The DATASOURCE Procedure

Example 12.9 CRSP Daily NYSE/AMEX Combined Stocks

This sample code reads all the data on a three-volume daily NYSE/AMEX combined character data set. Assume that the following filerefs are assigned to the calendar/indices file and security files that this database comprises:

Fileref

VOLSER

File Type

calfile

DXAA1

calendar/indices file on volume 1

secfile1

DXAA1

security file on volume 1

secfile2

DXAA2

security file on volume 2

secfile3

DXAA3

security file on volume 3

The data set CALDATA is created by the following statements to contain the calendar/indices file:

proc datasource filetype=crspdci infile=calfile out=caldata;
run;

Here the FILETYPE=CRSPDCI indicates that you are reading a character format (indicated by a C in the 6th position) daily (indicated by a D in the 5th position) calendar/indices file (indicated by an I in the 7th position).
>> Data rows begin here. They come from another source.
(** X10.  On the drive with a read-ahead buffer of [C] sectors, for
    [1 <= C <= 14998] and a stretch of audio with room for the contiguity
    check, the routine reports a cache of exactly [C] sectors, finds it
    contiguous, and returns 0 if [C] is within the model limit and 1
    otherwise. *)
Theorem buffer_size_is_found (d : cached) :
  c_size d = C -> 1 <= C <= 14998 ->
  firstsector (longest_audio d) <> -1 ->
  firstsector (longest_audio d) + 3 * (C + 1) <= lastsector (longest_audio d) ->
  fst (paranoia_analyze_verify CACHEMODEL_SECTORS log d) =
    (if CACHEMODEL_SECTORS <? C then 1 else 0) /\
  In (EvReport (MsgCacheSize C))
    (snd (paranoia_analyze_verify CACHEMODEL_SECTORS log d)) /\
  last (snd (paranoia_analyze_verify CACHEMODEL_SECTORS log d))
    (EvReport MsgBanner) = EvReport MsgContiguous.
Proof.
  intros S HC Audio Room.
  unfold paranoia_analyze_verify, analyze_verify.
  rewrite bind_unfold. cbn [reportC]. rewrite bind_unfold.
  destruct (Z.eqb_spec (firstsector (longest_audio d)) (-1)) as [E|_];
    [contradiction|].
  set (first := firstsector (longest_audio d)) in *.
  set (lst := lastsector (longest_audio d)) in *.
  rewrite bind_unfold.
  destruct (served_baseline (fun d => c_size d = C)
              (fun d b n S N => cached_served d b n S N) first lst d S)
    as (d1 & e1 & -> & S1).
  rewrite bind_unfold. cbn [reportC]. rewrite bind_unfold.
  unfold search.
  destruct (cached_search_loop (Z.to_nat (hi + 1)) lst 0 first d1 S1)
    as (d2 & e2 & -> & S2); [lia|unfold hi; lia|unfold hi; lia|].
  unfold conclude.
  destruct (Z.eqb_spec (C + 1) hi) as [Eh|_]; [unfold hi in Eh; lia|].
  destruct (Z.ltb_spec 1 (C + 1)); [|lia].
  rewrite bind_unfold. cbn [reportC]. rewrite bind_unfold.
  replace (C + 1 - 1) with C by lia.
  assert (W : exists e3,
    (if CACHEMODEL_SECTORS <? C then reportC MsgExceedsModel;; ret 1
     else ret 0) d2 =
    (Next (if CACHEMODEL_SECTORS <? C then 1 else 0), d2, e3))
    by (destruct (CACHEMODEL_SECTORS <? C); eexists; reflexivity).
  destruct W as (e3 & ->).
  rewrite bind_unfold. unfold verify_contiguous.
  rewrite bind_unfold. cbn [reportC]. rewrite bind_unfold.
  destruct (cached_contig_rounds 30 lst (C + 1) first d2 S2)
    as (d3 & e4 & -> & S3); [lia|lia|].
  cbn [fst reportC ret exit bind status trace snd code_of].
  split; [reflexivity|]. split.
  - rewrite !in_app_iff. cbn [In]. tauto.
  - rewrite !app_nil_r, !app_assoc. apply last_last.
Qed.

End Cached_drive.

(** ** The reported mean and the slow fill *)

Section Mean_facts.

Open Scope R_scope.










End Mean_facts.

Section Fill_facts.

Context {D : Type} `{Drive D}.
Variable log : bool.

Lemma refills_logq offset current sofar (d : D) tl :
  refills offset current sofar (logq log d ++ tl) =
  refills offset current sofar tl.
Proof. unfold logq. now destruct log. Qed.

Lemma served_logq (d : D) tl : served (logq log d ++ tl) = served tl.
Proof. unfold logq. now destruct log. Qed.

Lemma slow_fill_refills fuel offset current sofar r0 (d : D) :
  current - sofar <= Z.of_nat fuel ->
  match slow_fill log fuel offset current sofar r0 d with
  | (Next ret1, _, ev) =>
      refills offset current sofar ev = true /\
      (ret1 <= 0 /\ ev <> [] \/ current <= sofar + served ev)
  | (Exit _, _, _) => False
  end.
Proof.
  revert sofar r0 d. induction fuel as [|fuel IH]; intros sofar r0 d F;
    cbn [slow_fill].
  - cbn. split; [reflexivity|right; lia].
  - destruct (Z.ltb_spec sofar current) as [L|L];
      [|cbn; split; [reflexivity|right; lia]].
    rewrite bind_unfold. unfold read at 1.
    destruct (cdda_read d (offset + sofar) (current - sofar)) as [r d1].
    rewrite bind_unfold, logC_ms_run.
    destruct (Z.leb_spec r 0) as [R|R].
    + cbn [ret app refills]. rewrite !Z.eqb_refl, refills_logq.
      split; [reflexivity|left; split; [exact R|discriminate]].
    + specialize (IH (sofar + r) r d1 ltac:(lia)).
      destruct (slow_fill log fuel offset current (sofar + r) r d1)
        as [[[ret1|c] d2] e2]; [|exact IH].
      destruct IH as [Rf Sv]. cbn [app refills served].
      rewrite !Z.eqb_refl, refills_logq, served_logq. split; [exact Rf|].
      destruct Sv as [[Rl _]|Sv]; [left; split; [exact Rl|discriminate]|].
      right. lia.
Qed.

(** X15.  The slow fill read takes short reads in its stride: every read
    starts where the sectors handed back so far end and asks for what is
    left of [current]; the fill ends on a failed read or once the reads
    have handed back [current] sectors or more. *)
Theorem slow_fill_asks_for_the_rest offset current (d : D) :
  match slow_fill log (Z.to_nat current) offset current 0 0 d with
  | (Next ret1, _, ev) =>
      refills offset current 0 ev = true /\
      (ret1 <= 0 /\ ev <> [] \/ current <= served ev)
  | (Exit _, _, _) => False
  end.
Proof.
  pose proof (slow_fill_refills (Z.to_nat current) offset current 0 0 d
                ltac:(lia)) as R.
  destruct (slow_fill log (Z.to_nat current) offset current 0 0 d)
    as [[[ret1|c] d'] ev]; [|exact R].
  now rewrite Z.add_0_l in R.
Qed.

End Fill_facts.

(** Witness of X1: a disc with one data track. *)
Lemma no_audio_no_drive_call_witness :
  let d := session [(false, 0, 999)] [] 20 in
  (forall t, cdda_track_audiop d t <> 1) /\
  paranoia_analyze_verify 1200 false d =
    (-1, [EvReport MsgBanner; EvReport MsgNoAudio]) /\
  drive_of (analyze_verify 1200 false d) = d.
Proof.
  intros d.
  assert (N : forall t, cdda_track_audiop d t <> 1).
  { intros t. cbn [cdda_track_audiop sim_drive]. unfold sim_track.
    cbn [sim_toc d session].
    destruct (Z.to_nat (t - 1)) as [|[|k]]; cbn; discriminate. }
  split; [exact N|]. exact (no_audio_no_drive_call 1200 false d N).
Defined.


(** Witness of X6. *)
Lemma settled_baseline_steps_by_ten_minutes_witness :
  let p := {| best := -3000; bestcount := 2500; iterating := true |} in
  iterating p = true /\ 0 <= 100000 /\
  (next_offset p 0 100000 - 0) mod 45000 = 0 /\
  100000 - 45000 <= next_offset p 0 100000 <= 100000 - 1.
Proof.
  intros p.
  assert (I : iterating p = true) by reflexivity.
  assert (L : 0 <= 100000) by lia.
  split; [exact I|]. split; [exact L|].
  exact (settled_baseline_steps_by_ten_minutes p 0 100000 I L).
Defined.
Definition getItem (key : string) (w : world) : option string * world :=
  (localStorage w !! key,
   {| localStorage := localStorage w; calls := calls w ++ [GetItem key] |}).

Definition setItem (key data : string) (w : world) : world :=
  {| localStorage := <[key := data]> (localStorage w);
     calls := calls w ++ [SetItem key data] |}.

(** ** The component *)

Module App.

(** The two pieces of state of the component (lines 38 and 53).  At run
    time [todos] is whatever value reached [setTodos]: the cast
    [JSON.parse(todos) as Todo[]] checks nothing. *)
Record state : Type := mkState {
  todos : value;
  inputValue : string
}.

(** [if (todos)] on a [string | null] (line 40): [null] and the empty
    string are falsy. *)
Definition truthy (item : option string) : bool :=
  match item with
  | None => false
  | Some EmptyString => false
  | Some _ => true
  end.

(** The initialiser passed to [useState] (lines 38-44). *)
Definition initial_todos (w : world) : result value * world :=
  let (item, w') := getItem "todos" w in
  if truthy item
  then match item with
       | Some data => (JSON.parse data, w')
       | None => (Ok (VArr []), w')
       end
  else (Ok (VArr []), w').

(** The effect (lines 67-69):
    [localStorage.setItem('todos', JSON.stringify(todos))]. *)
Definition persist (st : state) (w : world) : world :=
  setItem "todos" (JSON.stringify (todos st)) w.

(** *** What the handlers need of JavaScript *)

(** [v.k] for the two names the handlers read, [id] and [done], which no
    built-in prototype defines: reading a property of [null] throws, an
    object answers with its own property, and every other value with
    [undefined], here [None]. *)
Definition get_field (v : value) (k : string) : result (option value) :=
  match v with
  | VNull => Throw TypeError
  | VObj props => Ok (lookup_prop k props)
  | _ => Ok None
  end.

(** [v === n] for a number [n]. *)
Definition is_number (v : option value) (n : Z) : bool :=
  match v with
  | Some (VNum m) => m =? n
  | _ => false
  end.

(** ToBoolean, as [!v] applies it. *)
Definition to_boolean (v : option value) : bool :=
  match v with
  | None => false
  | Some VNull => false
  | Some (VBool b) => b
  | Some (VNum n) => negb (n =? 0)
  | Some (VStr s) => negb (String.eqb s EmptyString)
  | Some (VArr _) => true
  | Some (VObj _) => true
  end.

(** [{ ...v, done: b }]: the own properties of [v], then [done].  The
    properties of a string or of an array are its indices, which are
    outside this development. *)
Definition spread_done (v : value) (b : bool) : result value :=
  match v with
  | VObj props => Ok (VObj (set_prop "done" (VBool b) props))
  | VNull | VBool _ | VNum _ => Ok (VObj [("done", VBool b)])
  | VStr _ | VArr _ => Unmodelled
  end.

Fixpoint map_result {A B : Type} (f : A -> result B) (l : list A) : result (list B) :=
  match l with
  | [] => Ok []
  | x :: l' =>
      let! y := f x in
      let! ys := map_result f l' in
      Ok (y :: ys)
  end.

Fixpoint filter_result {A : Type} (f : A -> result bool) (l : list A) : result (list A) :=
  match l with
  | [] => Ok []
  | x :: l' =>
      let! keep := f x in
      let! xs := filter_result f l' in
      Ok (if keep then x :: xs else xs)
  end.

(** [v.map(f)] and [v.filter(f)]: only an array has these methods, on any
    other value the call throws a TypeError. *)
Definition array_map (v : value) (f : value -> result value) : result value :=
  match v with
  | VArr elems => let! elems' := map_result f elems in Ok (VArr elems')
  | _ => Throw TypeError
  end.

Definition array_filter (v : value) (f : value -> result bool) : result value :=
  match v with
  | VArr elems => let! elems' := filter_result f elems in Ok (VArr elems')
  | _ => Throw TypeError
  end.

(** *** The handlers *)

(** The text input (line 84): [setInputValue(e.target.value)]. *)
Definition onChange_input (data : string) (st : state) : result state :=
  Ok {| todos := todos st; inputValue := data |}.
Lemma u32_s32 (z : Z) : u32 (s32 z) = u32 z.
Proof.
  unfold u32, s32.
  rewrite Zminus_mod, Z.mod_mod by lia.
  rewrite <- Zminus_mod.
  f_equal. lia.
Qed.

(** X1.  When the product [count * size] itself does not overflow, a triple
    IQM_CheckRange accepts does fit the file. *)
Lemma IQM_CheckRange_sound_without_product_overflow
  (header : iqmHeader_t) (offset count size : Z) :
  in_s32 offset -> in_u32 (filesize header) ->
  in_s32 (count * size) ->
  IQM_CheckRange header offset count size = false ->
  range_fits header offset count size.
Proof.
  intros Ho Hf Hp Hc.
  unfold IQM_CheckRange in Hc.
  repeat (apply orb_false_elim in Hc; destruct Hc as [Hc ?]).
  rewrite (s32_id (count * size)) in * by assumption.
  rewrite u32_add_idem in *.
  unfold in_s32, in_u32, range_fits in *.
  assert (Hsum : - 2 ^ 31 < offset + count * size < 2 ^ 32) by lia.
  assert (Hnn : 0 <= offset + count * size < 2 ^ 31).
  { unfold s32 in H0.
    destruct (Z_lt_ge_dec (offset + count * size) (2 ^ 31)) as [Hlt | Hge].
    - rewrite Z.mod_small in H0 by lia. lia.
    - replace (offset + count * size + 2 ^ 31)
        with ((offset + count * size - 2 ^ 31) + 1 * 2 ^ 32) in H0 by lia.
      rewrite Z.mod_add in H0 by lia.
      rewrite Z.mod_small in H0 by lia. lia. }
  unfold u32 in H. rewrite Z.mod_small in H by lia.
  unfold in_s32. lia.
Qed.

(** Non-positive counts and offsets are always rejected. *)
Lemma IQM_CheckRange_rejects_nonpositive
  (header : iqmHeader_t) (offset count size : Z) :
  count <= 0 \/ offset <= 0 ->
  IQM_CheckRange header offset count size = true.
Proof.
  intros [H | H]; unfold IQM_CheckRange.
  - replace (count <=? 0) with true by (symmetry; apply Z.leb_le; lia).
    reflexivity.
  - replace (offset <=? 0) with true by (symmetry; apply Z.leb_le; lia).
    rewrite orb_true_r. reflexivity.
Qed.

(** C9.  [IQM_CheckRange] is meant to reject every (offset, count, size)
    whose byte range does not fit the file.  At a 1024-byte file, offset 16,
    count 2^30 and element size 4 the product wraps to 0 in [int], the check
    accepts, and the range ends 4 GiB past the file. *)
Theorem IQM_CheckRange_accepts_wrapped_product :
  let header := mk_iqmHeader 1024 0 0 0 0 in
  IQM_CheckRange header 16 1073741824 4 = false /\
  ~ in_s32 (1073741824 * 4) /\
  16 + 1073741824 * 4 > filesize header /\
  ~ range_fits header 16 1073741824 4.
Proof.
  cbv zeta. split; [vm_compute; reflexivity|].
  split; [unfold in_s32; lia|].
  split; [simpl; lia|].
  unfold range_fits, in_s32. simpl. lia.
Qed.

(** ** Frame validation *)

Lemma validate_frames_in_range (numFrames : Z) (ent : refEntity_t) :
  1 <= numFrames -> frames_in_range numFrames (validate_frames numFrames ent).
Proof.
  intros Hn. unfold validate_frames, frames_in_range.
  destruct (frame ent >=? numFrames) eqn:E1; simpl; [lia|].
  destruct (frame ent <? 0) eqn:E2; simpl; [lia|].
  destruct (oldframe ent >=? numFrames) eqn:E3; simpl; [lia|].
  destruct (oldframe ent <? 0) eqn:E4; simpl; [lia|].
  lia.
Qed.

Lemma validate_frames_resets (numFrames : Z) (ent : refEntity_t) :
  ~ frames_in_range numFrames ent ->
  frame (validate_frames numFrames ent) = 0 /\
  oldframe (validate_frames numFrames ent) = 0.
Proof.
  intros Hn. unfold validate_frames, frames_in_range in *.
  destruct (frame ent >=? numFrames) eqn:E1; simpl; [auto|].
  destruct (frame ent <? 0) eqn:E2; simpl; [auto|].
  destruct (oldframe ent >=? numFrames) eqn:E3; simpl; [auto|].
  destruct (oldframe ent <? 0) eqn:E4; simpl; [auto|].
  exfalso. apply Hn. lia.
Qed.

Lemma validate_frames_keeps (numFrames : Z) (ent : refEntity_t) :
  frames_in_range numFrames ent -> validate_frames numFrames ent = ent.
Proof.
  intros [Hf Ho]. unfold validate_frames.
  replace (frame ent >=? numFrames) with false by (symmetry; lia).
  replace (frame ent <? 0) with false by (symmetry; lia).
  replace (oldframe ent >=? numFrames) with false by (symmetry; lia).
  replace (oldframe ent <? 0) with false by (symmetry; lia).
  reflexivity.
Qed.

(** ** binary32: the sign passes through rounding *)

Section FloatSign.

Lemma binary_round_aux_sign (s : bool) (m e : Z) (l : location) :
  binary_round_aux F32.prec F32.emax (negb s) m e l =
  SFopp (binary_round_aux F32.prec F32.emax s m e l).
Proof.
  unfold binary_round_aux.
  destruct (shr_fexp F32.prec F32.emax m e l) as [mrs' e'].
  destruct (shr_fexp F32.prec F32.emax _ e' loc_Exact) as [mrs'' e''].
  destruct (shr_m mrs'') as [|p|p]; simpl; try reflexivity.
  destruct (e'' <=? F32.emax - F32.prec); reflexivity.
Qed.

Lemma binary_round_sign (s : bool) (m : positive) (e : Z) :
  binary_round F32.prec F32.emax (negb s) m e =
  SFopp (binary_round F32.prec F32.emax s m e).
Proof.
  unfold binary_round.
  destruct (shl_align m e _) as [mz ez].
  apply binary_round_aux_sign.
Qed.

Lemma neg_involutive (x : float) : (- - x)%f32 = x.
Proof. destruct x as [s|s| |s m e]; simpl; try rewrite negb_involutive; reflexivity. Qed.

Lemma mul_neg_r (x y : float) : (x * - y)%f32 = (- (x * y))%f32.
Proof.
  destruct x as [sx|sx| |sx mx ex], y as [sy|sy| |sy my ey]; simpl;
    try reflexivity; try (rewrite <- negb_xorb_r; reflexivity).
  unfold F32.mul, F32.neg; simpl.
  rewrite <- negb_xorb_r. apply binary_round_aux_sign.
Qed.

End FloatSign.

Section FloatAdd.

Lemma add_neg_neg (x y : float) : neg_sim (x + y)%f32 (- x + - y)%f32.
Proof.
  destruct x as [sx|sx| |sx mx ex], y as [sy|sy| |sy my ey];
    try (left; reflexivity);
    try (destruct sx, sy; simpl; (left; reflexivity) || (right; split; reflexivity)).
  unfold F32.add, F32.neg, SFadd, SFopp.
  set (a := Z.pos (shl_align mx ex (Z.min ex ey)).1).
  set (b := Z.pos (shl_align my ey (Z.min ex ey)).1).
  replace (cond_Zopp (negb sx) a + cond_Zopp (negb sy) b)
    with (- (cond_Zopp sx a + cond_Zopp sy b))
    by (destruct sx, sy; simpl; lia).
  destruct (cond_Zopp sx a + cond_Zopp sy b) as [|p|p]; simpl.
  - right. split; reflexivity.
  - left. apply (binary_round_sign false).
  - left. rewrite (binary_round_sign false). symmetry. apply (neg_involutive _).
Qed.

Lemma add_neg_sim (x x' y y' : float) :
  neg_sim x x' -> neg_sim y y' -> neg_sim (x + y)%f32 (x' + y')%f32.
Proof.
  intros [-> | [Zx Zx']] [-> | [Zy Zy']].
  - apply add_neg_neg.
  - destruct x as [sx|sx| |sx mx ex], y as [sy| | |], y' as [sy'| | |];
      try discriminate; try (left; reflexivity).
    right. destruct sx, sy, sy'; split; reflexivity.
  - destruct y as [sy|sy| |sy my ey], x as [sx| | |], x' as [sx'| | |];
      try discriminate; try (left; reflexivity).
    right. destruct sy, sx, sx'; split; reflexivity.
  - destruct x as [sx| | |], x' as [sx'| | |], y as [sy| | |], y' as [sy'| | |];
      try discriminate.
    right. destruct sx, sx', sy, sy'; split; reflexivity.
Qed.

Lemma neg_sim_negative (s s' : float) :
  neg_sim s s' -> (s <? F32.zero)%f32 = true ->
  s' = (- s)%f32 /\ (s' <? F32.zero)%f32 = false.
Proof.
  intros [-> | [Z _]] H.
  - split; [reflexivity|].
    destruct s as [b|b| |b m e]; try discriminate; destruct b; try discriminate;
      reflexivity.
  - destruct s; discriminate.
Qed.

Lemma QuatDot_negate (a b : quat_t) :
  neg_sim (QuatDot a b) (QuatDot a (QuatNegate b)).
Proof.
  unfold QuatDot, QuatNegate; simpl.
  repeat apply add_neg_sim; left; apply mul_neg_r.
Qed.

Lemma mul_self_sign_clear (x : float) : sign_clear (x * x)%f32.
Proof.
  destruct x as [s|s| |s m e]; simpl; try (destruct s; reflexivity); try exact I.
  unfold F32.mul, SFmul. rewrite xorb_nilpotent.
  unfold binary_round_aux.
  destruct (shr_fexp F32.prec F32.emax _ _ loc_Exact) as [mrs' e'].
  destruct (shr_fexp F32.prec F32.emax _ e' loc_Exact) as [mrs'' e''].
  destruct (shr_m mrs'') as [|p|p]; simpl; try reflexivity.
  destruct (e'' <=? F32.emax - F32.prec); reflexivity.
Qed.

Lemma binary_round_sign_clear (m : positive) (e : Z) :
  sign_clear (binary_round F32.prec F32.emax false m e).
Proof.
  unfold binary_round. destruct (shl_align m e _) as [mz ez].
  unfold binary_round_aux.
  destruct (shr_fexp F32.prec F32.emax _ _ loc_Exact) as [mrs' e'].
  destruct (shr_fexp F32.prec F32.emax _ e' loc_Exact) as [mrs'' e''].
  destruct (shr_m mrs'') as [|p|p]; simpl; try reflexivity.
  destruct (e'' <=? F32.emax - F32.prec); reflexivity.
Qed.

Lemma add_sign_clear (x y : float) :
  sign_clear x -> sign_clear y -> sign_clear (x + y)%f32.
Proof.
  destruct x as [sx|sx| |sx mx ex], y as [sy|sy| |sy my ey]; simpl;
    intros Hx Hy; subst; try reflexivity; try exact I.
  unfold F32.add, SFadd. simpl. apply binary_round_sign_clear.
Qed.

Lemma sign_clear_not_negative (x : float) :
  sign_clear x -> (x <? F32.zero)%f32 = false.
Proof. destruct x as [s|s| |s m e]; simpl; intros H; subst; reflexivity. Qed.

Lemma QuatDot_self_not_negative (q : quat_t) :
  (QuatDot q q <? F32.zero)%f32 = false.
Proof.
  apply sign_clear_not_negative. unfold QuatDot.
  repeat apply add_sign_clear; apply mul_self_sign_clear.
Qed.

End FloatAdd.

(** ** binary32: multiplying by one, adding a zero *)

Section FloatUnits.

Lemma one_eq : F32.one = S754_finite false 8388608 (-23).
Proof. reflexivity. Qed.

Lemma mul_one_r (x : float) : F32.finite x = true -> (x * F32.one)%f32 = x.
Proof.
  rewrite one_eq.
  destruct x as [s|s| |s m e]; intros H; try discriminate.
  - unfold F32.mul, SFmul. rewrite xorb_false_r. reflexivity.
  - unfold F32.mul, SFmul. rewrite xorb_false_r.
    unfold F32.finite, bounded, canonical_mantissa in H.
    apply andb_true_iff in H. destruct H as [Hc Hb].
    apply Z.eqb_eq in Hc.
    rewrite (Pos.mul_comm m 8388608).
    change (8388608 * m)%positive
      with (m~0~0~0~0~0~0~0~0~0~0~0~0~0~0~0~0~0~0~0~0~0~0~0)%positive.
    unfold binary_round_aux, shr_fexp.
    assert (Hd : Zdigits2 (Z.pos m~0~0~0~0~0~0~0~0~0~0~0~0~0~0~0~0~0~0~0~0~0~0~0)
                 = Z.pos (digits2_pos m) + 23).
    { simpl. lia. }
    rewrite Hd.
    replace (Z.pos (digits2_pos m) + 23 + (e + -23)) with (Z.pos (digits2_pos m) + e) by lia.
    rewrite Hc.
    replace (e - (e + -23)) with 23 by lia.
    simpl shr.
    cbv zeta iota beta.
    simpl shr_m. simpl loc_of_shr_record. simpl round_nearest_even.
    simpl Zdigits2.
    replace (e + -23 + 23) with e by lia.
    rewrite Hc, Z.sub_diag. simpl.
    rewrite Hb. reflexivity.
Qed.

Lemma mul_zero_r (x : float) :
  F32.finite x = true -> F32.is_zero (x * F32.zero)%f32 = true.
Proof. destruct x as [s|s| |s m e]; intros H; try discriminate; reflexivity. Qed.

Lemma add_zero_of_mul_r (x : float) :
  F32.finite x = true -> (x + x * F32.zero)%f32 = x.
Proof.
  destruct x as [s|s| |s m e]; intros H; try discriminate.
  - destruct s; reflexivity.
  - reflexivity.
Qed.

Lemma add_zero_of_mul_l (x : float) :
  F32.finite x = true -> (x * F32.zero + x)%f32 = x.
Proof.
  destruct x as [s|s| |s m e]; intros H; try discriminate.
  - destruct s; reflexivity.
  - reflexivity.
Qed.

Lemma blend_at_zero (x : float) :
  F32.finite x = true ->
  (x * (F32.one - F32.zero) + x * F32.zero)%f32 = x.
Proof.
  intros H. change (F32.one - F32.zero)%f32 with F32.one.
  rewrite mul_one_r by assumption. apply add_zero_of_mul_r; assumption.
Qed.

Lemma blend_at_one (x : float) :
  F32.finite x = true ->
  (x * (F32.one - F32.one) + x * F32.one)%f32 = x.
Proof.
  intros H. change (F32.one - F32.one)%f32 with F32.zero.
  rewrite mul_one_r by assumption. apply add_zero_of_mul_l; assumption.
Qed.
(** * oobabot: the Discrivener voice client

    A shallow embedding of [src/oobabot/voice_client.py] (class [VoiceClient])
    and the properties of its handshake, teardown and notification handling.

    The client is a Python object mutated by coroutines and by a callback that
    the transcriber invokes.  It is embedded as a record [VoiceClient] threaded
    through a state-and-exception monad [M].  The collaborators whose code is
    not part of the class (the gateway behind [guild.change_voice_state], the
    [Discrivener] process handle, the [AudioResponder], the [Transcript],
    [asyncio]'s loop lookup) are a record [World] of oracles: each call is appended to the
    client's [calls] trace and its outcome (return or raise) is whatever the
    oracle answers in the state the client has at the moment of the call. *)

From Stdlib Require Import String Ascii List Bool ZArith QArith Lia.
Import ListNotations.
Open Scope string_scope.
Open Scope list_scope.

Set Implicit Arguments.

(* ================================================================== *)
(** ** Python string operations used by the client *)

Module PyStr.

(** [s.rpartition(c)] for a one-character separator, as an option: the text
    before and after the LAST occurrence of [c], or [None] when [c] does not
    occur in [s]. *)
Fixpoint rsplit_last (c : ascii) (s : string) : option (string * string) :=
  match s with
  | EmptyString => None
  | String a rest =>
      match rsplit_last c rest with
      | Some (h, t) => Some (String a h, t)
      | None => if Ascii.eqb a c then Some (EmptyString, rest) else None
      end
  end.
The annual data in security files can be obtained by the following statements:

proc datasource filetype=crspdca
                infile=( secfile1 secfile2 secfile3 )
                out=annual;
run;

Similarly, the data sets to contain the daily security data (the OUT= data set) and the event data (the OUTEVENT= data set) are obtained by the following statements:

proc datasource filetype=crspdcs
                infile=( calfile secfile1 secfile2 secfile3 )
                out=periodic index outevent=events;
run;

Note that the FILETYPE= has an S in the 7th position, since you are reading the security files. Also, the INFILE= option first expects the fileref of the calendar/indices file since the dating variable (CALDT) is contained in that file. Following the fileref of calendar/indices file, you give the list of security files in the order in which you want to read them. When data span more than one physical volume, the filerefs of the security files residing on each volume must be given following the fileref of the calendar/indices file. The DATASOURCE procedure reads each of these files in the order in which they are specified. Therefore, you can request that all three volumes be mounted to the same drive, if you choose to do so.

This sample code illustrates the following points:

  • The INDEX option in the second PROC DATASOURCE run creates an index file for the OUT=PERIODIC data set. This index file provides random access to the OUT= data set and may increase the efficiency of the subsequent PROC and DATA steps that use BY and WHERE statements. The index variables are CUSIP, CRSP permanent number (PERMNO), NASDAQ company number (COMPNO), NASDAQ issue number (ISSUNO), header exchange code (HEXCD), and header SIC code (HSICCD). Each one of these variables forms a different key which is a single index. If you want to form keys from a combination of variables (composite indexes) or use some other variables as indexes, you should use the INDEX= data set option for the OUT= data set.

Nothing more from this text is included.